▶ [Directions] A verbatim reproduction of all the entries is needed.

▶ [Supplied records]

Lemma insert_option_mid l1 l2 k v v' : CACreateNewOptionNode k v = (k, v') ->
  Forall (fun o => o.1 <= k) l1 -> Forall (fun o => k < o.1) l2 ->
  insert_option (l1 ++ l2) k v = l1 ++ (k, v') :: l2.
Proof. intros E H1 H2. unfold insert_option. rewrite insert_order, E. by apply insert_mid. Qed.

(** Values that a node keeps as they are. *)
Lemma node_opaque k n v : coap_opt_def k = Some (false, n) -> CACreateNewOptionNode k v = (k, v).
Proof. unfold CACreateNewOptionNode. by intros ->. Qed.

Lemma node_encoded k v n : 0 <= v < 2 ^ 32 -> (n <= 4)%nat -> v < 256 ^ Z.of_nat n ->
  (forall b m, coap_opt_def k = Some (b, m) -> Z.of_nat n <= m) ->
  CACreateNewOptionNode k (coap_encode_var_bytes v) = (k, coap_encode_var_bytes v).
Proof.
  intros Hv Hn Hb Hm. unfold CACreateNewOptionNode.
  destruct (coap_opt_def k) as [[[] m]|] eqn:E; try done.
  pose proof (encode_length v n Hn ltac:(lia)). pose proof (Hm _ _ eq_refl).
  rewrite (proj2 (Z.ltb_ge _ _)) by lia. by rewrite decode_encode.
Qed.

Definition segments (k : Z) (segs : list (list Z)) : list coap_option := (fun s => (k, s)) <$> segs.

Lemma insert_segments k n segs l1 l2 : coap_opt_def k = Some (false, n) ->
  Forall (fun o => o.1 <= k) l1 -> Forall (fun o => k < o.1) l2 ->
  fold_left (fun l s => insert_option l k s) segs (l1 ++ l2) = l1 ++ segments k segs ++ l2.
Proof.
  intros Hk H1 H2. revert l1 H1. induction segs as [|s segs IH]; intros l1 H1; [done|].
  cbn [fold_left]. rewrite (insert_option_mid _ _ _ _ s) by (try done; by eapply node_opaque).
  change (l1 ++ (k, s) :: l2) with (l1 ++ [(k, s)] ++ l2). rewrite app_assoc, IH.
  - by rewrite <- app_assoc.
  - apply Forall_app. split; [done|]. constructor; [cbn; lia|done].
Qed.

Lemma segments_keys k segs (P : coap_option -> Prop) : (forall s, P (k, s)) -> Forall P (segments k segs).
Proof. intros H. apply Forall_fmap, Forall_forall. intros s _. apply H. Qed.

Definition short_uri (segs query : list (list Z)) : Prop :=
  Forall plain segs /\ Forall plain query /\ segs <> [] /\
  Z.of_nat (List.length (uri_path segs)) * 3 <= CA_MAX_URI_LENGTH /\
  Z.of_nat (List.length (join [38] query)) * 3 <= CA_MAX_URI_LENGTH.

Lemma CAParseURI_options segs query : short_uri segs query ->
  CAParseURI (COAP_URI_HEADER ++ uri_of segs query) []
  = (CA_STATUS_OK, segments COAP_OPTION_URI_PATH segs ++ segments COAP_OPTION_URI_QUERY query).
Proof.
  intros (Hs & Hq & Hne & Hls & Hlq). unfold CAParseURI, COAP_URI_HEADER.
  rewrite split_uri by done. rewrite Z.eqb_refl.
  destruct opt_def_path as [np Hp], opt_def_query as [nq Hqd].
  assert (Hpath : CAParseUriPartial (uri_path segs) COAP_OPTION_URI_PATH []
                  = (CA_STATUS_OK, segments COAP_OPTION_URI_PATH segs)).
  { unfold CAParseUriPartial. cbn [Z.eqb COAP_OPTION_URI_PATH Pos.eqb negb andb].
    rewrite split_path by done. destruct segs as [|s segs]; [done|].
    cbn [uri_path fmap list_fmap mjoin list_join app].
    f_equal. etransitivity; [by apply (insert_segments _ np _ [] [])|]. by rewrite app_nil_r. }
  destruct (uri_path segs) as [|c cs] eqn:E; [by destruct segs|]. rewrite Hpath.
  cbn [ca_ok negb]. destruct query as [|q query]; [by rewrite app_nil_r|].
  unfold CAParseUriPartial. rewrite split_query by done.
  destruct (join [38] (q :: query)) as [|d ds] eqn:Ej.
  { exfalso. apply Forall_cons in Hq as [[Hq _] _]. by destruct q, query. }
  cbn [COAP_OPTION_URI_PATH COAP_OPTION_URI_QUERY Z.eqb Pos.eqb negb andb]. f_equal.
  rewrite <- (app_nil_r (segments _ segs)) at 1.
  rewrite (insert_segments _ nq) by (try done; by apply segments_keys).
  by rewrite app_nil_r.
Qed.

(** The format and version options. *)
Definition format_value (f : Z) : Z :=
  if f =? CA_FORMAT_APPLICATION_CBOR then COAP_MEDIATYPE_APPLICATION_CBOR
  else COAP_MEDIATYPE_APPLICATION_VND_OCF_CBOR.
Definition format_option (k f : Z) : list coap_option :=
  if f =? CA_FORMAT_UNDEFINED then [] else [(k, coap_encode_var_bytes (format_value f))].
Definition version_option (k f v : Z) : list coap_option :=
  if f =? CA_FORMAT_APPLICATION_VND_OCF_CBOR then [(k, coap_encode_var_bytes v)] else [].
Definition format_ok (f v : Z) : Prop :=
  (f = CA_FORMAT_UNDEFINED \/ f = CA_FORMAT_APPLICATION_CBOR) /\ v = 0 \/
  f = CA_FORMAT_APPLICATION_VND_OCF_CBOR /\ 256 <= v <= UINT16_MAX.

▶ [Expected output]
Lemma insert_option_mid l1 l2 k v v' : CACreateNewOptionNode k v = (k, v') ->
  Forall (fun o => o.1 <= k) l1 -> Forall (fun o => k < o.1) l2 ->
  insert_option (l1 ++ l2) k v = l1 ++ (k, v') :: l2.
Proof. intros E H1 H2. unfold insert_option. rewrite insert_order, E. by apply insert_mid. Qed.

(** Values that a node keeps as they are. *)
Lemma node_opaque k n v : coap_opt_def k = Some (false, n) -> CACreateNewOptionNode k v = (k, v).
Proof. unfold CACreateNewOptionNode. by intros ->. Qed.

Lemma node_encoded k v n : 0 <= v < 2 ^ 32 -> (n <= 4)%nat -> v < 256 ^ Z.of_nat n ->
  (forall b m, coap_opt_def k = Some (b, m) -> Z.of_nat n <= m) ->
  CACreateNewOptionNode k (coap_encode_var_bytes v) = (k, coap_encode_var_bytes v).
Proof.
  intros Hv Hn Hb Hm. unfold CACreateNewOptionNode.
  destruct (coap_opt_def k) as [[[] m]|] eqn:E; try done.
  pose proof (encode_length v n Hn ltac:(lia)). pose proof (Hm _ _ eq_refl).
  rewrite (proj2 (Z.ltb_ge _ _)) by lia. by rewrite decode_encode.
Qed.

Definition segments (k : Z) (segs : list (list Z)) : list coap_option := (fun s => (k, s)) <$> segs.

Lemma insert_segments k n segs l1 l2 : coap_opt_def k = Some (false, n) ->
  Forall (fun o => o.1 <= k) l1 -> Forall (fun o => k < o.1) l2 ->
  fold_left (fun l s => insert_option l k s) segs (l1 ++ l2) = l1 ++ segments k segs ++ l2.
Proof.
  intros Hk H1 H2. revert l1 H1. induction segs as [|s segs IH]; intros l1 H1; [done|].
  cbn [fold_left]. rewrite (insert_option_mid _ _ _ _ s) by (try done; by eapply node_opaque).
  change (l1 ++ (k, s) :: l2) with (l1 ++ [(k, s)] ++ l2). rewrite app_assoc, IH.
  - by rewrite <- app_assoc.
  - apply Forall_app. split; [done|]. constructor; [cbn; lia|done].
Qed.

Lemma segments_keys k segs (P : coap_option -> Prop) : (forall s, P (k, s)) -> Forall P (segments k segs).
Proof. intros H. apply Forall_fmap, Forall_forall. intros s _. apply H. Qed.

Definition short_uri (segs query : list (list Z)) : Prop :=
  Forall plain segs /\ Forall plain query /\ segs <> [] /\
  Z.of_nat (List.length (uri_path segs)) * 3 <= CA_MAX_URI_LENGTH /\
  Z.of_nat (List.length (join [38] query)) * 3 <= CA_MAX_URI_LENGTH.

Lemma CAParseURI_options segs query : short_uri segs query ->
  CAParseURI (COAP_URI_HEADER ++ uri_of segs query) []
  = (CA_STATUS_OK, segments COAP_OPTION_URI_PATH segs ++ segments COAP_OPTION_URI_QUERY query).
Proof.
  intros (Hs & Hq & Hne & Hls & Hlq). unfold CAParseURI, COAP_URI_HEADER.
  rewrite split_uri by done. rewrite Z.eqb_refl.
  destruct opt_def_path as [np Hp], opt_def_query as [nq Hqd].
  assert (Hpath : CAParseUriPartial (uri_path segs) COAP_OPTION_URI_PATH []
                  = (CA_STATUS_OK, segments COAP_OPTION_URI_PATH segs)).
  { unfold CAParseUriPartial. cbn [Z.eqb COAP_OPTION_URI_PATH Pos.eqb negb andb].
    rewrite split_path by done. destruct segs as [|s segs]; [done|].
    cbn [uri_path fmap list_fmap mjoin list_join app].
    f_equal. etransitivity; [by apply (insert_segments _ np _ [] [])|]. by rewrite app_nil_r. }
  destruct (uri_path segs) as [|c cs] eqn:E; [by destruct segs|]. rewrite Hpath.
  cbn [ca_ok negb]. destruct query as [|q query]; [by rewrite app_nil_r|].
  unfold CAParseUriPartial. rewrite split_query by done.
  destruct (join [38] (q :: query)) as [|d ds] eqn:Ej.
  { exfalso. apply Forall_cons in Hq as [[Hq _] _]. by destruct q, query. }
  cbn [COAP_OPTION_URI_PATH COAP_OPTION_URI_QUERY Z.eqb Pos.eqb negb andb]. f_equal.
  rewrite <- (app_nil_r (segments _ segs)) at 1.
  rewrite (insert_segments _ nq) by (try done; by apply segments_keys).
  by rewrite app_nil_r.
Qed.

(** The format and version options. *)
Definition format_value (f : Z) : Z :=
  if f =? CA_FORMAT_APPLICATION_CBOR then COAP_MEDIATYPE_APPLICATION_CBOR
  else COAP_MEDIATYPE_APPLICATION_VND_OCF_CBOR.
Definition format_option (k f : Z) : list coap_option :=
  if f =? CA_FORMAT_UNDEFINED then [] else [(k, coap_encode_var_bytes (format_value f))].
Definition version_option (k f v : Z) : list coap_option :=
  if f =? CA_FORMAT_APPLICATION_VND_OCF_CBOR then [(k, coap_encode_var_bytes v)] else [].
Definition format_ok (f v : Z) : Prop :=
  (f = CA_FORMAT_UNDEFINED \/ f = CA_FORMAT_APPLICATION_CBOR) /\ v = 0 \/
  f = CA_FORMAT_APPLICATION_VND_OCF_CBOR /\ 256 <= v <= UINT16_MAX.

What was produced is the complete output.